As the holidays approach, we take this opportunity to remind employers to familiarise themselves with their workplace policies and to be mindful of their obligations. Employers should be aware that an employee’s conduct can extend beyond the traditional workplace to the Christmas show and social media activity.
We recommend that employers implement the following:
- Remind employees of their obligations at work-related functions including during and after the event.
- Limit the amount of alcohol employees may consume by implementing a drinks package or tab.
- Ensure employees understand that any gifts in relation to Kris Kringle, greetings, cards etc must be “G” rated. The days of “vibrating gifts” has passed!
- Ensure that at least one senior staff member does not consume alcohol during the event and monitors employee consumption.
- Consider providing a taxi voucher, cab charge or reimbursement to employees for their transportation to and from the event.
Unfortunately, things do go wrong at the staff Christmas function, leading to employers starting the new year defending claims in the Fair Work Commission (FWC).
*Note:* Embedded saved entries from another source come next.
(** A call of the wrapper: the validation against the live class, then the
    method, which runs only when the validation returned. *)
Lemma call_wrapper now super_class check_signature args st :
  call now (Wrapper super_class check_signature) args st =
    match _validate_method (now super_class) check_signature st with
    | (Ok _, st') =>
        (method_body (the_method st') args,
         {| the_method := the_method st';
            events := events st' ++ [MethodCalled (the_method st') args] |})
    | (Raise e, st') => (Raise e, st')
    end.
Proof.
  unfold call, call_method. run_steps.
  by destruct (_validate_method (now super_class) check_signature st)
    as [[[]|e] st'].
Qed.


End DecoratorFacts.

Section ResolutionErrors.
Context `{Host}.

(** Resolving the base classes raises [KeyError], [AttributeError],
    [IndexError] or [ValueError], never a [TypeError]. *)
Lemma get_base_class_no_type_error
    (components : list string) (namespace : gmap string pyobj) why :
  _get_base_class components namespace ≠ Raise (TypeError why).
Proof.
  unfold _get_base_class.
  destruct (lookup_first components namespace) as [obj|e] eqn:Hfirst; cbn.
  - by rewrite follow_components_fold.
  - intros [= ->]. revert Hfirst.
    unfold lookup_first, getitem, py_getattr, mbind, result_bind.
    destruct components; cbn; repeat case_match; congruence.
Qed.

Lemma mapM_no_type_error {A B : Type} (f : A → result B) (l : list A) why :
  (∀ x, f x ≠ Raise (TypeError why)) → mapM f l ≠ Raise (TypeError why).
Proof.
  intros Hf. induction l as [|x l IH]; [done|].
  cbn. unfold mbind, result_bind.
  specialize (Hf x). destruct (f x) as [y|e]; [|congruence].
  destruct (mapM f l) as [k|e]; [done|congruence].
Qed.

Lemma resolved_base_classes_no_type_error env (method : method) why :
  resolved_base_classes env method ≠ Raise (TypeError why).
Proof.
  unfold resolved_base_classes, module_vars, sys_getframe, mbind, result_bind.
  destruct (__globals__ method) as [global_vars|];
    [|destruct (sys_modules env !! __module__ method) as [global_vars|]];
    try done;
    (destruct (call_stack env !! 3%nat) as [frame|]; [|done];
     apply mapM_no_type_error; intros p; apply get_base_class_no_type_error).
Qed.

End ResolutionErrors.

Section DecoratorClaims.
Context `{Host}.

Implicit Types (st : state) (bases : list pyobj).

(** C1.  [_overrides] raises the error "No super class method found" (line
    117) exactly when the base classes resolve and none of them has an
    attribute named like the method, the empty list included; the error
    carries the qualified name of the method.  This holds for both values of
    [check_signature] and of [check_at_runtime]. *)
Theorem C1_no_super_class_method env check_signature check_at_runtime st qualname :
  (_overrides env check_signature check_at_runtime st).1 =
    Raise (TypeError (NoSuperClassMethod qualname))
  ↔ ∃ bases,
      resolved_base_classes env (the_method st) = Ok bases
      ∧ Forall (λ super_class,
                  hasattr super_class (__name__ (the_method st)) = false) bases
      ∧ qualname = __qualname__ (the_method st).
Proof.
  rewrite overrides_unfold.
  destruct (resolved_base_classes env (the_method st)) as [bases|e] eqn:Hbases.
  - destruct (override_target bases (__name__ (the_method st)))
      as [super_class|] eqn:Htarget.
    + split.
      * intros Hraise. exfalso. revert Hraise.
        rewrite (first_super_class_found _ _ _ _ super_class) by exact Htarget.
        destruct check_at_runtime; [done|].
        pose proof (override_target_has _ _ _ Htarget) as Hhas.
        apply hasattr_getattr in Hhas as [super_method Hget].
        unfold mbind, run_bind.
        rewrite (validate_method_found _ _ _ super_method) by exact Hget.
        destruct (is_final super_method); [done|]. cbn zeta.
        destruct (signature_checked _ _ _); [|done].
        by destruct (ensure_signature_is_compatible _ _ _).
      * intros (bases' & [= <-] & Hnone & _).
        apply override_target_none in Hnone. congruence.
    + rewrite first_super_class_none by exact Htarget. cbn. split.
      * intros [= <-]. exists bases.
        by rewrite <- override_target_none.
      * by intros (_ & _ & _ & ->).
  - cbn. split.
    + intros [= ->]. by apply resolved_base_classes_no_type_error in Hbases.
    + by intros (bases & ? & _).
Qed.


(** C6.  With an override target found: when [check_at_runtime] is true,
    [_overrides] only marks the method and returns the wrapper (no
    validation: no exception, docstring and trace untouched), and each call
    of the wrapper runs [_validate_method] against the class as it is then
    and, only when that did not raise, calls the method with the arguments
    of the call and returns what the method returns; when
    [check_at_runtime] is false, [_overrides] runs [_validate_method] on the
    marked method and, when that did not raise, returns the method object
    itself. *)
Theorem C6_validate_now_or_at_each_call env check_signature bases st super_class :
  resolved_base_classes env (the_method st) = Ok bases →
  override_target bases (__name__ (the_method st)) = Some super_class →
  _overrides env check_signature true st =
    (Ok (Wrapper super_class check_signature), marked st)
  ∧ (∀ now args st',
       call now (Wrapper super_class check_signature) args st' =
         match _validate_method (now super_class) check_signature st' with
         | (Ok _, st'') =>
             (method_body (the_method st'') args,
              {| the_method := the_method st'';
                 events := events st''
                           ++ [MethodCalled (the_method st'') args] |})
         | (Raise e, st'') => (Raise e, st'')
         end)
  ∧ _overrides env check_signature false st =
      match _validate_method super_class check_signature (marked st) with
      | (Ok _, st') => (Ok TheMethod, st')
      | (Raise e, st') => (Raise e, st')
      end.
Proof.
  intros Hbases Htarget. split; [|split].
  - rewrite overrides_unfold, Hbases.
    by rewrite (first_super_class_found _ _ _ _ super_class).
  - intros now args st'. apply call_wrapper.
  - rewrite overrides_unfold, Hbases.
    by rewrite (first_super_class_found _ _ _ _ super_class).
Qed.





Lemma validate_method_keeps_marker super_class check_signature st :
  hasattr super_class (__name__ (the_method st)) = true →
  __override__ (the_method (_validate_method super_class check_signature st).2) =
    __override__ (the_method st).
Proof.
  intros [super_method Hget]%hasattr_getattr.
  rewrite (validate_method_found _ _ _ super_method) by exact Hget.
  destruct (is_final super_method); [done|]. cbn zeta.
  destruct (signature_checked _ _ _); cbn;
    unfold documented; by destruct (py_truth (__doc__ (the_method st))).
Qed.

(** C9.  Line 100 runs first and nothing undoes it: whatever [_overrides]
    does next, return or raise, the method ends with [__override__] set to
    [True].  When it raises the error of the signature checker, the method
    whose docstring was missing also keeps the docstring copied from the
    target. *)
Theorem C9_marker_survives_failure env check_signature check_at_runtime st :
  __override__ (the_method (_overrides env check_signature check_at_runtime st).2) =
    Some True_
  ∧ (∀ bases super_class super_method msg,
       resolved_base_classes env (the_method st) = Ok bases →
       override_target bases (__name__ (the_method st)) = Some super_class →
       py_getattr super_class (__name__ (the_method st)) = Ok super_method →
       (_overrides env check_signature check_at_runtime st).1 =
         Raise (TypeError (Incompatible msg)) →
       py_truth (__doc__ (the_method st)) = false →
       __doc__ (the_method (_overrides env check_signature check_at_runtime st).2) =
         docstring super_method).
Proof.
  split.
  - rewrite overrides_unfold.
    destruct (resolved_base_classes env (the_method st)) as [bases|e]; [|done].
    destruct (override_target bases (__name__ (the_method st)))
      as [super_class|] eqn:Htarget.
    + rewrite (first_super_class_found _ _ _ _ super_class) by exact Htarget.
      destruct check_at_runtime; [done|].
      pose proof (validate_method_keeps_marker super_class check_signature
                    (marked st) (override_target_has _ _ _ Htarget)) as Hkeep.
      unfold mbind, run_bind.
      destruct (_validate_method super_class check_signature (marked st))
        as [[[]|e] st']; exact Hkeep.
    + by rewrite first_super_class_none.
  - intros bases super_class super_method msg Hbases Htarget Hget Hraise Hdoc.
    revert Hraise. rewrite overrides_unfold, Hbases.
    rewrite (first_super_class_found _ _ _ _ super_class) by exact Htarget.
    destruct check_at_runtime; [done|].
    unfold mbind, run_bind.
    rewrite (validate_method_found _ _ _ super_method) by exact Hget.
    destruct (is_final super_method); [done|]. cbn zeta.
    destruct (signature_checked _ _ _); [|done].
    destruct (ensure_signature_is_compatible _ _ _); [|done].
    intros _. cbn. unfold documented. cbn. by rewrite Hdoc.
Qed.

End DecoratorClaims.

(** * The properties on the sample data *)

Ltac by_compute := apply (bool_decide_unpack _); vm_compute; exact I.

Ltac all_in_range :=
  repeat first
    [ apply List.Forall_nil
    | apply List.Forall_cons; [unfold in_range; cbn; lia|] ].

Ltac none_has_name :=
  repeat first [ apply List.Forall_nil | apply List.Forall_cons; [by_compute|] ].

Section Samples.
Import Py38.

(** [Base] has no attribute [other]; decoration of [other] in
    [class Sub(pkg.Base)] raises the error of line 117. *)
Lemma C1_witness :
  resolved_base_classes (H := lenient) (stack_on class_statement) other = Ok [Base]
  ∧ hasattr Base "other" = false
  ∧ (_overrides (H := lenient) (stack_on class_statement) true false (start other)).1 =
      Raise (TypeError (NoSuperClassMethod "Sub.other")).
Proof.
  assert (Hbases : resolved_base_classes (H := lenient)
                     (stack_on class_statement) other = Ok [Base])
    by (vm_compute; reflexivity).
  assert (Hnone : hasattr Base "other" = false) by (vm_compute; reflexivity).
  split; [exact Hbases|split; [exact Hnone|]].
  apply (proj2 (C1_no_super_class_method (H := lenient)
                  (stack_on class_statement) true false (start other) "Sub.other")).
  exists [Base]. split; [exact Hbases|split; [|reflexivity]].
  apply List.Forall_cons; [exact Hnone|apply List.Forall_nil].
Defined.


(** [LOAD_ATTR Base] after [LOAD_NAME pkg] in [class Sub(pkg.Base)]. *)
Lemma C3_witness :
  path_state (H := lenient) 14 up_to_pkg = ([], ["pkg"])
  ∧ path_state (H := lenient) 14 (up_to_pkg ++ [LOAD_ATTR "Base" 12]) =
      ([], ["pkg"; "Base"])
  ∧ _get_base_class_names (H := lenient)
      {| f_code := up_to_pkg ++ [LOAD_ATTR "Base" 12]; f_lasti := 14 |} =
      [["pkg"; "Base"]].
Proof.
  pose proof (C3_loads_extend_paths (H := lenient) 14 up_to_pkg
                (LOAD_ATTR "Base" 12)
                ltac:(all_in_range) ltac:(by_compute) eq_refl) as [Hstate Hnames].
  split; [vm_compute; reflexivity|split].
  - rewrite Hstate. vm_compute. reflexivity.
  - rewrite Hnames, Hstate. vm_compute. reflexivity.
Defined.

(** C3, the claim as written: a load of a free variable ([LOAD_DEREF]) is a
    load of a bare identifier, yet it opens no path; the scanner skips it and
    [class Sub(Base)] gets no base-class name. *)
Lemma C3_counterexample :
  spec_identifier_load (LOAD_DEREF "Base" 10) = true
  ∧ path_state (H := lenient) 12 (take 5 (f_code class_with_free_base)) = ([], [])
  ∧ path_state (H := lenient) 12 (take 6 (f_code class_with_free_base)) = ([], [])
  ∧ _get_base_class_names (H := lenient) class_with_free_base = [].
Proof. repeat split; vm_compute; reflexivity. Defined.

(** [x = (A, B)] then [class Sub(C)]: the paths of the first statement are
    in the result of a scan that stops after [STORE_NAME x], and gone when
    [LOAD_NAME C] has been handled. *)
Lemma C4_witness :
  _get_base_class_names (H := lenient)
    {| f_code := tuple_built ++ STORE_NAME "x" 6 :: class_opened; f_lasti := 20 |} =
    [["A"]; ["B"]]
  ∧ path_state (H := lenient) 20 (tuple_built ++ STORE_NAME "x" 6 :: class_opened) =
      ([], [])
  ∧ _get_base_class_names (H := lenient) two_statements = [["C"]].
Proof.
  pose proof (C4_other_instruction_drops_all (H := lenient) 20 tuple_built
                (STORE_NAME "x" 6) class_opened
                (LOAD_NAME "C" 18) [CALL_FUNCTION "" 20]
                ltac:(all_in_range) ltac:(by_compute) eq_refl
                ltac:(none_has_name) ltac:(by_compute)) as (Hlast & Hstate & Hnext).
  split; [|split].
  - rewrite Hlast. vm_compute. reflexivity.
  - exact Hstate.
  - change two_statements
      with {| f_code := tuple_built ++ STORE_NAME "x" 6 :: class_opened
                        ++ LOAD_NAME "C" 18 :: [CALL_FUNCTION "" 20];
              f_lasti := 20 |}.
    rewrite Hnext. vm_compute. reflexivity.
Defined.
Below are some examples of what happens when employees get carried away during the silly season.
In a recent 2019 decision, two employees made an unfair dismissal claim against BHP following their dismissal after the 2018 Christmas function. 
It was alleged that during the Christmas function the two employees, Mr Drake and Mr Bird were involved in a physical fight with another employee, Mr Maunder. Mr Maunder suffered injuries to his head. Mr Drake and Mr Bird’s employment was subsequently terminated, and they both lodged an unfair dismissal claim.
The evidence revealed that Mr Drake started the argument by asking Mr Maunder “what are you Coalies doing here, is your Christmas Party over?” When Mr Maunder retaliated, Mr Bird joined in. The argument escalated resulting in a physical brawl between all three men.
The FWC found that the dismissal of Mr Drake was fair as it was established he had punched Mr Maunder more than once, and there were no extenuating circumstances to mitigate his conduct.
Conversely, the dismissal of Mr Bird was held to be unfair because the FWC could not find that he was guilty of the misconduct that the employer acted on. Consequently, BHP was ordered to reinstate Mr Bird to his previous position.
This case serves as a reminder to employers that when terminating an employee for misconduct the burden will be on the employer to prove that, on the balance of probability, the conduct has occurred. The more serious the allegation, the higher the burden on the employer to prove the allegation.
When the joke is just not funny
In a 2018 decision, the FWC found in favour of an employer that dismissed an employee, Mr Colwell, for sending around a pornographic “Christmas greeting” on Facebook Messenger.
It is alleged that the employee received a message on Facebook Messenger from a female friend. The message included a video. The message read (as written):
“Need your address to send your Early Christmas Box Mate [wink emoji].. I Only usually send stuff like this 2 my Bloke mates [name of friend], but sure youll Handle it, Lol [wink emoji].”
The video in question was 10 seconds long. It showed a sealed cardboard box being opened with the audio capturing the sound of packaging taping removing/ripping off what a appears to be a mans shirted arm. The video then continues to show pornographic footage of a female.
The employee claims to have regretted sending the message to so many people and posted an apology on his Facebook the following day.
Unfortunately for the employee however, the damage had already been done. A female colleague who received the message reported Mr Colwell for harassment and he was subsequently dismissed.
The FWC found in favour of the employer, finding that the message was a clear breach of the employer’s workplace policies and in light of the complaint made, it was appropriate to dismiss the employee.
Have a merry and safe Christmas from the Lynch Meyer workplace relations team!